Konunun anlaşılması adına meseleyi biraz daha açmak gerekmektedir. Daha öğrenme yaşına yeni gelmiş bir öğrenciye bazı şeyleri yüklemeye çalışmak, oldukça meşakkatli bir şeydir. Zira öğrenci bazılarını alıyor ve bazılarını da reddediyor. Bazılarını da unutuyor. Onun değerlendirme aşaması ise oldukça sonraya kalmaktadır. Ya da etkisi geçince bir şeyleri hatırlıyor ama net olarak belleğine oturtamıyor. Sonra yeni şeyler öğreniyor, büyüyor ve başka alanlara ilgi duyuyor. İşte bu noktada onun sahasına girersek elde edeceğimiz bir sonuç vardır. O da onun ilgisini yönlendirmek. İşte öğretmenin tek ve en verimli faaliyeti de bu olmaktadır. Bu faaliyetin insan yetiştirme serüvenimizde bizlere sunacağı katkılar sonsuz gibidir. Bunun farkında olmak ise biz öğretmenlerin en değerli uğraşıdır. Üstelik eğitimin her kademesindeki sorunların bezer özellikler arz etmesi, bu işin sadece insan açısından değil, toplum açısından da benzer bir yapısı olduğunu göstermektedir.

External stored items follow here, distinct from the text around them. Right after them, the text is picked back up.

(* ===== verification/Prelude.v ===== *)
(** * Whisper: a verification of the anonymous chat services

    Whisper pairs anonymous users by shared interests and relays messages
    between them.  Three Go programs make up the system: the WebSocket server
    (src/cmd/wsserver), the matcher (src/cmd/matcher) and the moderator
    (src/cmd/moderator).  They share state in Redis, talk to each other over
    NATS subjects, and keep abuse reports in PostgreSQL.  Two more programs
    exercise them from outside: the load tests (src/loadtest/cmd/loadtest) and the
    end-to-end test (src/loadtest/cmd/e2etest).

    ** How the program is modelled

    Every operation is a definition in the state monad [M W A] (this file): a
    total function from the world to a result and a world, written call by call
    as the Go code is.  A Go pair [(T, error)] is [res T]; an error alone is
    [option error]; a nil pointer is [None].  [wp m Q w] says that [m], run from
    [w], ends in a state satisfying [Q]; the rules of this file and of Env.v step
    through an operation.

    What is not in the repository is a parameter.  [Env] (Env.v) is Redis, NATS
    publishing, the clock, UUIDs and the unspecified orders of the Go runtime,
    with [EnvLaws] stating the documented effect of every command the program
    sends; a call may fail at any time unless the world is [up].  [Broker]
    (Subscriptions.v) is the NATS subscription API, [Net] (Connection.v) sockets,
    WebSocket frames and epoll, [ReportDB] (Report.v) PostgreSQL, [Unicode]
    (Filter.v) the Unicode tables, [ClientNet] (LoadClient.v) the sockets of the
    test clients.  MemEnv.v, and the ends of Subscriptions.v,
    Connection.v, Report.v, Filter.v and LoadClient.v give instances in memory; the witnesses
    of the theorems run on them.

    JSON payloads are JSON values ([json], Json.v) with the conventions of
    encoding/json for structs: tags, omitempty, case folding, null, nil slices.
    Strings are byte strings; Utf8.v decodes them as Go does.  Times are
    milliseconds, durations nanoseconds; 64-bit counters wrap where the code can
    overflow, and float64 rounding is explicit where numbers pass through it.

    ** The parts, and the files that model them

    - Prelude.v, GoStd.v, Json.v, Utf8.v, Regex.v, Sha256.v: the monad and its
      rules, and what the program uses of Go's standard library (strconv,
      strings, sort, encoding/json, unicode/utf8, regexp, crypto/sha256).
    - Env.v, Keys.v, MemEnv.v, Counters.v: the services, the key schema of the
      program ([wf_ks]), a Redis in memory, INCR counters with a TTL.
    - ChatBuffer.v: internal/chat/buffer.go, the ring of the last five messages,
      index panics included.  ChatStore.v: internal/chat/store.go with the Lua
      script of [AcceptMatch].  Validator.v: internal/chat/validator.go.
    - SessionStore.v: internal/session/store.go.  RateLimit.v:
      internal/ratelimit/limiter.go.  BanStore.v: internal/ban/store.go.
      Report.v: internal/report/store.go.
    - Filter.v and FilterProofs.v: internal/moderation/filter.go and spam.go,
      parametric in the list of blocked terms.  Blocklist.v: the default list of
      internal/moderation/blocklist.go.  Moderator.v: the handler of
      cmd/moderator.
    - Protocol.v: internal/protocol/messages.go.
    - Messaging.v and Subscriptions.v: internal/messaging/nats.go.
    - Queue.v, Tiers.v, Matcher.v, Cleanup.v: internal/matching (queue.go; the
      tiers exact.go, overlap.go, single.go, random.go; service.go and
      publisher.go; cleanup.go).
    - Connection.v: internal/ws/connection.go and epoll.go, connections as
      objects in a heap that two maps share.  WsServer.v: internal/ws/server.go,
      dispatcher.go and heartbeat.go over the process state [app] of App.v.
    - Handlers.v: the closures of cmd/wsserver/main.go: ten message handlers, the
      NATS callbacks (first-order values of [callback], run by [deliver]) and the
      disconnect callback.  HandlerProofs.v (messages, events), LifeCycle.v
      (connections, the end of a chat), ChatStart.v (its start) and Reporting.v
      hold their theorems.
    - Moves.v: relations between states that every handler respects, as type
      classes.  ServerInv.v: the server process as a transition system and its
      invariant.
      Heartbeat.v: the eviction of dead connections.  Shutdown.v: the shutdown.
      Entry.v: the ban check and the match request, across to the matcher.
    - The concurrency of internal/ws, one operation at a time.  Workers.v: the
      goroutines that read frames.  EventLoop.v: the event loop that starts them,
      with the done channel, NewServer and the epoll instance.  Upgrades.v:
      handleUpgrade as net/http runs it, many at a time.  WriteLocks.v: the write
      mutex of connection.go, the write deadline of SendMessage and the pings of
      heartbeat.go.  EpollOther.v: internal/ws/epoll_other.go, the fallback of
      other platforms with its monitor goroutines.  EndChat.v: the end_chat handler
      of two partners at once.
    - Metrics.v: internal/metrics/metrics.go, and what a scrape of its page reads.
    - Service.v: the matching service over a whole run: requests, cancels, the
      two ticker loops, time and other processes in any order.
    - Startup.v: the main functions of the three services up to their start and
      after a signal, with Server.Start, NewNATSClient, session.NewStore and
      internal/database/migrate.go, as the calls they make in order.
    - LoadClient.v: loadtest/client/client.go.  Stats.v:
      loadtest/stats/stats.go.  Scraper.v: loadtest/stats/scraper.go.  Harness.v:
      what the test programs share: their messages, buffered channels, a client
      with its read loop ([peer]), the wait for a session.
    - LoadChat.v: runPair of loadtest/cmd/loadtest/chat.go, two clients and five
      goroutines, as a step function on a [world]; an [event] is one step of one
      goroutine, a frame, a tick, a deadline or the clock, so a list of events is
      an interleaving.  PairProofs.v (its counters) and PairScript.v (what its
      clients say) hold its theorems.  Ramp.v: the connection phase of the three
      load tests.  LoadTests.v: the hold phase of saturate.go, the pairing and the
      report of chat.go, the subcommands.  ChatTest.v: the chat test as a whole,
      all pairs on shared counters.  MatchTest.v: match.go.  SaturateTest.v:
      saturate.go as a whole, the options of the three tests and their progress
      goroutines.  ClientTypes.v: the message types of the client against those
      of the server.
    - E2e.v, E2eProofs.v, E2eEvidence.v: loadtest/cmd/e2etest/main.go, the seven
      scenarios against a schedule of frames and deadlines.

    The components meet as in the code: the handlers call the stores, the
    limiter, the filter and the client; what they publish on match.request is
    what [handleMatchRequest] decodes, what the matcher publishes on match.found
    is what [on_match_found] decodes, and so on.

    ** What the theorems show

    - Matching: a cycle of the matcher never matches a session twice, refines an
      abstract cycle on an abstract queue, and serves every session that has
      waited long enough; each tier returns the candidate it promises; the queue
      refines a map of entries with deadlines; the clean-up pass removes exactly
      the stale entries and expired chats.
      Over any run whose match loop passes every thirty seconds, the queue stays
      consistent and every request is answered at most once, and exactly once if
      the session waits; what find_match publishes is what the matcher queues.
    - Chats: a match becomes active exactly once, when both have accepted;
      messages are judged in one order with exactly the effects of the verdict;
      events are not echoed and do not reveal the sender; ending a chat or
      disconnecting notifies the partner once and closes the chat for both.
    - Abuse: the limiter is a fixed window; the third report bans; a banned
      fingerprint is refused; the report handler bans the partner's fingerprint
      and removes its connection; the filter catches blocked words and links, and
      every term of the default block list wherever it stands as words of the
      text, in any case; the moderator agrees with it.
    - Load tests: the client's handshake is what the server expects, it counts
      what it reads; the percentiles are the nearest-rank ones for any number of
      samples, float64 products included; the scraper reads back what the server
      prints, records the page and reports the peaks, and a scrape of the server's
      page gives the values its handlers have set, and zero for three metrics
      nobody sets.  runPair returns under every
      scheduler, its books balance although two of its tallies race, and its
      clients follow the protocol; a pair of the chat test behaves as if it ran
      alone, so the whole test accounts for every pair asked for, and so do the
      matching test and the saturation test; the connection phase loses no attempt
      and respects its bound.
      The end-to-end test exits with 0 exactly if no scenario failed, closes every
      client it opened, and passes a scenario only on the frames it asks for.
    - The start: the server serves only after every dependency has answered, with
      limits that are positive whatever the environment holds.
    - Stores and buffers refine abstract specifications; messages round-trip
      through JSON.
    - The start of a chat: the second acceptance activates the chat and moves
      both sessions, possibly on two servers, into it.
    - Connections: both registries stay consistent in every history, a
      connection is cleaned up once, the limit is respected, every frame is
      routed to the handler of its kind, a heartbeat evicts exactly the dead
      connections; and in every reachable state of the process,
      whatever fails, the registries are consistent, within the limit, and no
      handler panicked; a shutdown leaves no socket open.
    - Concurrency of the server: the event loop dispatches every ready connection
      once and in order, its workers stay within the pool, never share a connection
      and release what they claim, and the loop can return after done unless peers
      withhold payloads, which can hold up the whole pool.  Upgrades that race can
      pass the limit by one less than their number, and never corrupt the
      registries.  Writes to a connection are exclusive; a client that does not
      read can stop the heartbeat.  The fallback returns every signalled connection
      once, and loses bytes.

    ** Bounds

    Recursion is structural but for two places that take fuel: the matcher of
    regular expressions iterates a star at most once per character of the input
    (Regex.v shows that this is enough: [MatchRunes_spec]), and SHA-256 consumes
    the padded message with its length as fuel, more than its number of words and
    of blocks.  Machines that wait (runPair, the ramp, the tests) are step functions
    driven by a list of events instead of fuel; [run_pair_terminates] bounds the
    steps runPair can take by itself.  Hypotheses such as
    [ctr_count o < max_int64] exclude Redis's own overflow error.

    ** Not modelled

    - Concurrency inside a handler: apart from the upgrade, the writes and the
      end of a chat, which are also taken apart, a handler and a callback are one
      step each.  The mutexes of the stores and of the registries are left out:
      what they protect is one step.
    - Logging and the layout of the text the test programs print; flag parsing;
      the Prometheus client library, whose registry and page are parameters of
      Metrics.v.
    - time.ParseDuration, strconv.ParseFloat and time.Duration.String, which are
      parameters of Startup.v, Scraper.v and Metrics.v; the migration library and
      its SQL.
    - The read deadline of a socket, which is the time-out the network may answer
      with; the work of net/http and of the WebSocket library below frames.
    - The frontend, which is browser code in another language. *)

From stdpp Require Import base gmap strings list sorting numbers fin_maps.
(* ===== verification/Env.v ===== *)
(** * The services the program talks to

    Redis, NATS, the clock, UUIDs and the unspecified orders of the Go runtime
    are not part of the repository, so they are parameters: the operations of
    the class [Env], over an abstract world [W].  What the program relies on is
    the class [EnvLaws]: the documented effect of every Redis command on the
    keyspace, of a pipeline, of a Lua script, and of publishing.

    A command's documented effect is stated on the keyspace: [apply_w] for the
    commands whose reply the program ignores, [cmd_spec] for the others.  The
    laws say that a call that reports success had that effect, and that a
    reachable world ([up]) does report success when the documentation allows
    the command on the key's type.  A call may always fail when the world is
    not reachable, and then nothing is promised about its effect. *)

From stdpp Require Import base gmap strings list sorting numbers.
From S2P Require Import Prelude GoStd Json.
Open Scope Z_scope.

(** ** Redis data *)

Inductive rval : Type :=
  | VStr (s : string)
  | VHash (h : gmap string string)
  | VSet (s : gset string)
  | VZSet (z : gmap string Z).

(** A live key: its value and, when it has a TTL, the time in milliseconds at
    which it expires. *)
Record entry : Type := Entry { e_val : rval; e_exp : option Z }.

Abbreviation keyspace_t := (gmap string entry).

(** ** Commands

    [wcmd]: commands the program sends for their effect.  Durations are Go
    durations (nanoseconds). *)
Inductive wcmd : Type :=
  | HSET (key : string) (fields : list (string * string))
  | EXPIRE (key : string) (d : Z)
  | DEL (key : string)
  | SET (key value : string) (d : Z)
  | SADD (key member : string)
  | SREM (key member : string)
  | ZADD (key : string) (score : Z) (member : string)
  | ZREM (key member : string).

(** Commands with the type of their reply; [None] is the nil reply
    ([redis.Nil]). *)
Inductive cmd : Type → Type :=
  | Do (c : wcmd) : cmd unit
  | INCR (key : string) : cmd Z
  | GET (key : string) : cmd (option string)
  | TTL (key : string) : cmd Z
  | EXISTS (key : string) : cmd Z
  | HGET (key field : string) : cmd (option string)
  | HGETALL (key : string) : cmd (gmap string string)
  | SMEMBERS (key : string) : cmd (list string)
  | ZSCORE (key member : string) : cmd (option Z)
  | ZRANGE (key : string) : cmd (list string)
  | ZRANGEBYSCORE (key : string) (lo hi : Z) : cmd (list string)
  | ZCARD (key : string) : cmd Z.

(** A Lua script: calls to Redis, then a returned integer. *)
Inductive lua : Type :=
  | LReturn (z : Z)
  | LCall {A : Type} (c : cmd A) (k : A → lua).

(** ** Documented effects *)

Definition str_of (ks : keyspace_t) (k : string) : option (option string) :=
  match ks !! k with
  | None => Some None
  | Some (Entry (VStr s) _) => Some (Some s)
  | _ => None
  end.

Definition hash_of (ks : keyspace_t) (k : string) : option (gmap string string) :=
  match ks !! k with
  | None => Some ∅
  | Some (Entry (VHash h) _) => Some h
  | _ => None
  end.

Definition set_of (ks : keyspace_t) (k : string) : option (gset string) :=
  match ks !! k with
  | None => Some ∅
  | Some (Entry (VSet s) _) => Some s
  | _ => None
  end.

Definition zset_of (ks : keyspace_t) (k : string) : option (gmap string Z) :=
  match ks !! k with
  | None => Some ∅
  | Some (Entry (VZSet z) _) => Some z
  | _ => None
  end.

(** An integer stored as text in its canonical decimal form; an absent key
    counts as 0. *)
Definition counter_of (ks : keyspace_t) (k : string) : option Z :=
  match str_of ks k with
  | None => None
  | Some None => Some 0
  | Some (Some s) =>
      match parse_dec s with
      | Some n => if bool_decide (itoa n = s) then Some n else None
      | None => None
      end
  end.

Definition exp_of (ks : keyspace_t) (k : string) : option Z :=
  match ks !! k with Some e => e_exp e | None => None end.

(** Writing a value keeps the key's TTL. *)
Definition put (ks : keyspace_t) (k : string) (v : rval) : keyspace_t :=
  <[k := Entry v (exp_of ks k)]> ks.

Definition hset (fields : list (string * string)) (h : gmap string string) : gmap string string :=
  foldl (λ h f, <[f.1 := f.2]> h) h fields.

(** Sets and sorted sets that become empty are removed. *)
Definition put_set (ks : keyspace_t) (k : string) (s : gset string) : keyspace_t :=
  if bool_decide (s = ∅) then delete k ks else put ks k (VSet s).
Definition put_zset (ks : keyspace_t) (k : string) (z : gmap string Z) : keyspace_t :=
  if bool_decide (z = ∅) then delete k ks else put ks k (VZSet z).

Definition apply_w (now : Z) (c : wcmd) (ks : keyspace_t) : option keyspace_t :=
  match c with
  | HSET k fs => h ← hash_of ks k; Some (put ks k (VHash (hset fs h)))
  | EXPIRE k d =>
      Some (match ks !! k with
            | Some e =>
                if bool_decide (0 < d)
                then <[k := Entry (e_val e) (Some (now + Z.quot d Millisecond))]> ks
                else delete k ks
            | None => ks
            end)
  | DEL k => Some (delete k ks)
  | SET k v d =>
      Some (<[k := Entry (VStr v)
                     (if bool_decide (0 < d) then Some (now + Z.quot d Millisecond) else None)]> ks)
  | SADD k m => s ← set_of ks k; Some (put ks k (VSet ({[m]} ∪ s)))
  | SREM k m => s ← set_of ks k; Some (put_set ks k (s ∖ {[m]}))
  | ZADD k sc m => z ← zset_of ks k; Some (put ks k (VZSet (<[m := sc]> z)))
  | ZREM k m => z ← zset_of ks k; Some (put_zset ks k (delete m z))
  end.

Fixpoint apply_ws (now : Z) (cs : list wcmd) (ks : keyspace_t) : option keyspace_t :=
  match cs with
  | [] => Some ks
  | c :: cs => ks' ← apply_w now c ks; apply_ws now cs ks'
  end.

(** Sorted sets are read by score, ties by member in byte order. *)
Definition zle (a b : string * Z) : Prop :=
  a.2 < b.2 ∨ a.2 = b.2 ∧ String.le a.1 b.1.
#[export] Instance zle_dec : RelDecision zle.
Proof. intros a b. unfold zle. apply _. Defined.

Definition zorder (z : gmap string Z) : list (string * Z) := merge_sort zle (map_to_list z).
(* ===== verification/Counters.v ===== *)
(** * Counters with a fixed window

    The limiter and the ban store count events with INCR and, on the first
    one, EXPIRE: the key holds the number of events since its first one and
    disappears when the window that began there ends. *)

From stdpp Require Import base gmap strings list sorting numbers.
From S2P Require Import Prelude GoStd Json Env Keys.
Open Scope Z_scope.

(** [Get(key).Int()]: a nil reply, a value, or a value that is no integer. *)
Definition get_int64 `{Env W} (key : string) : M W (res (option Z)) :=
  let! r := rd (GET key) in
  ret match r with
      | Err e => Err e
      | Ok None => Ok None
      | Ok (Some s) =>
          match ParseInt s with
          | (n, false) => Ok (Some n)
          | (_, true) => Err ("strconv.Atoi: parsing " +:+ s)
          end
      end.

(** The abstract counter: the count and the end of its window. *)
Definition ctr := option (Z * Z).

Definition ctr_count (o : ctr) : Z := match o with Some (n, _) => n | None => 0 end.

Definition ctr_bump (now window : Z) (o : ctr) : ctr :=
  match o with
  | None => Some (1, now + Z.quot window Millisecond)
  | Some (n, d) => Some (n + 1, d)
  end.

Definition ctr_wait (now : Z) (o : ctr) : ctr :=
  match o with
  | Some (n, d) => if bool_decide (now < d) then Some (n, d) else None
  | None => None
  end.

Definition ctr_is (ks : keyspace_t) (k : string) (o : ctr) : Prop :=
  match o with
  | None => ks !! k = None
  | Some (n, d) => ks !! k = Some (Entry (VStr (itoa n)) (Some d)) ∧ 0 < n ≤ max_int64
  end.

Lemma ctr_is_counter ks k o : ctr_is ks k o → counter_of ks k = Some (ctr_count o).
Proof.
  unfold ctr_is, counter_of, str_of. destruct o as [[n d]|].
  - intros [-> _]. rewrite parse_dec_itoa, bool_decide_true by done. done.
  - by intros ->.
Qed.

Lemma ctr_is_str ks k o :
  ctr_is ks k o → str_of ks k = Some (match o with Some (n, _) => Some (itoa n) | None => None end).
Proof. unfold ctr_is, str_of. by destruct o as [[n d]|]; [intros [-> _]|intros ->]. Qed.

Lemma ctr_is_other ks ks' k o : ks' !! k = ks !! k → ctr_is ks k o → ctr_is ks' k o.
Proof. unfold ctr_is. by intros ->. Qed.

Lemma ctr_is_expire now ks k o : ctr_is ks k o → ctr_is (expire_keys now ks) k (ctr_wait now o).
Proof.
  unfold ctr_is, ctr_wait, expire_keys. destruct o as [[n d]|].
  - intros [Hk Hn]. case_bool_decide as Hd.
    + split; [by apply map_lookup_filter_Some|done].
    + apply map_lookup_filter_None. right. intros e He Hl. simplify_eq. by apply Hd.
  - intros Hk. apply map_lookup_filter_None. by left.
Qed.

Lemma ctr_count_bump now win o : ctr_count (ctr_bump now win o) = ctr_count o + 1.
Proof. by destruct o as [[]|]. Qed.

Lemma ctr_count_wait now o : 0 ≤ ctr_count o → 0 ≤ ctr_count (ctr_wait now o) ≤ ctr_count o.
Proof. destruct o as [[]|]; cbn; [case_bool_decide; cbn|]; lia. Qed.

Section rules.
Context `{EnvLaws W}.
Implicit Types (w : W).

(** The shape of the code that counts an event. *)
Definition bump {A} (key : string) (window : Z) (incr_failed : error → M W A)
    (expire_failed : error → M W A) (next : Z → M W A) : M W A :=
  let! r := rd (INCR key) in
  match r with
  | Err e => incr_failed e
  | Ok count =>
      let! r := (if bool_decide (count = 1) then rd (Do (EXPIRE key window)) else ret (Ok tt)) in
      match r with
      | Err e => expire_failed e
      | Ok _ => next count
      end
  end.

Lemma wp_bump {A} key window f1 f2 (next : Z → M W A) o (Q : A → W → Prop) w :
  up w → ctr_is (keyspace w) key o → ctr_count o < max_int64 → 0 < window →
  (∀ w', up w' → frame w w' →
     ctr_is (keyspace w') key (ctr_bump (rclock w) window o) →
     (∀ k, k ≠ key → keyspace w' !! k = keyspace w !! k) →
     wp (next (ctr_count o + 1)) Q w') →
  wp (bump key window f1 f2 next) Q w.
Proof.
  intros Hup Ho Hlt Hwin HQ. unfold bump. wp_pure.
  eapply wp_incr; [done|by apply ctr_is_counter|done|]. intros w1 Hup1 Hf1 Hk1. wp_pure.
  destruct o as [[n d]|]; cbn [ctr_count] in *.
  - destruct Ho as [Hk Hn]. rewrite bool_decide_false by lia. wp_pure. apply HQ; [done..| |].
    + cbn. rewrite Hk1. unfold put, exp_of. rewrite lookup_insert_eq, Hk. cbn. split; [done|lia].
    + intros k Hne. rewrite Hk1. unfold put. by rewrite lookup_insert_ne.
  - cbn in Ho. rewrite bool_decide_true by lia. eapply wp_do; [done|by cbn|].
    intros w2 Hup2 Hf2 Hk2. wp_pure. rewrite Hk1 in Hk2. unfold put in Hk2.
    rewrite lookup_insert_eq, bool_decide_true, insert_insert_eq in Hk2 by done.
    apply HQ; [done|by etrans| |].
    + cbn. rewrite Hk2, lookup_insert_eq. cbn. destruct Hf1 as [<- _]. done.
    + intros k Hne. rewrite Hk2. by rewrite lookup_insert_ne.
Qed.

Lemma wp_get_int64 key o (Q : res (option Z) → W → Prop) w :
  up w → ctr_is (keyspace w) key o →
  (∀ w', same w w' → Q (Ok (fst <$> o)) w') → wp (get_int64 key) Q w.
Proof.
  intros Hup Ho HQ. unfold get_int64. wp_pure.
  eapply wp_get; [done|by apply ctr_is_str|]. intros w' Hs. wp_pure. specialize (HQ w' Hs).
  destruct o as [[n d]|]; [|done]. destruct Ho as [_ Hn].
  rewrite ParseInt_itoa by (unfold min_int64; lia). done.
Qed.
End rules.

Bilgi yükleme, ahlaki davranış kazandırma ve yeni bakış açıları verme, ancak öğrencinin o duruma hazır olmasıyla ilgilidir. Bu da sadece öğretmenin alanıyla ilgili değil, onun alanlarının dışındaki durumlarla da ilgili bir şeydir. Aile, çevre, toplum ve kitaplar bu konuda yardımcı unsurlardandır. Ya da öğrencinin dikkatini bozacak her türlü mekân ve unsurlar ön plana gelecektir. İlk etapta sabun köpüğü gibi görünen yeni kazanımlar, zamanla eski alışkanlıkların dominant etkisiyle eriyip kaybolacaktır. Bu işin canlı olması için kişi ve toplumun hatta eğitim kurumlarının oldukça canlı ve dahi çekici olması beklenir. Bu noktada öğretmenin karizması, kişiliği biraz devreye girse bile zaman içindeki kayboluşa engel olamayacaktır. Bunun önlenmesi için o bilgiyi yüklemeyi destekleyecek ortamı ve lojistik alanı oluşturmak gerekmektedir ki, bu vazife, eğitimin tüm paydaşlarına eşit ağırlıkta düşen bir vazifedir. Yani neyi, nasıl ve nereden alacağını öğrenciye fark ettirmek en değerli iştir. Bu işin başı ise okuma ve öğrenmenin ilgi alanına çekilmesiyle olacak bir durumdur.

Meseleye bir de şu açıdan bakalım. Ailesi dindar olan bir kişiye sürekli bu alanın dışında bir şeyler yüklerseniz, kim olursanız olun ve ne kadar ileri derecede bilirseniz bilin, o bilgiler tepkiyle karşılaşıp reddedilecektir. Bu demektir ki dindar bir kişi ya da aileye bunun aksi bir eğitim vermek ne aklın ve ne de eğitimin kazanımı olacaktır. Laik eğitim din ve onun kazanımlarını reddetmek değil, bunların yanında alternatifleri de sunabilmektir. Hayatın bütününü kavrayacak din ve bilimin bu adımlarını tanımak ve de tanıtmak aklı başında olan eğitimcilere düşmektedir. Cami ile okulu kavga ettirmenin kimseye faydası yoktur. Ve dahi Milli Eğitim ile Diyanet ve ilahiyatları da mücadeleye davet etmenin artı bir kazanımı olmayacaktır. Bazı kişiler için daha doğru ve daha sağlıklı bilgiler okulda değil aile ve diğer mahfillerde verilmektedir. Bunları görmeden işe koyulmak belli bir rekabeti hatta reddetmeyi.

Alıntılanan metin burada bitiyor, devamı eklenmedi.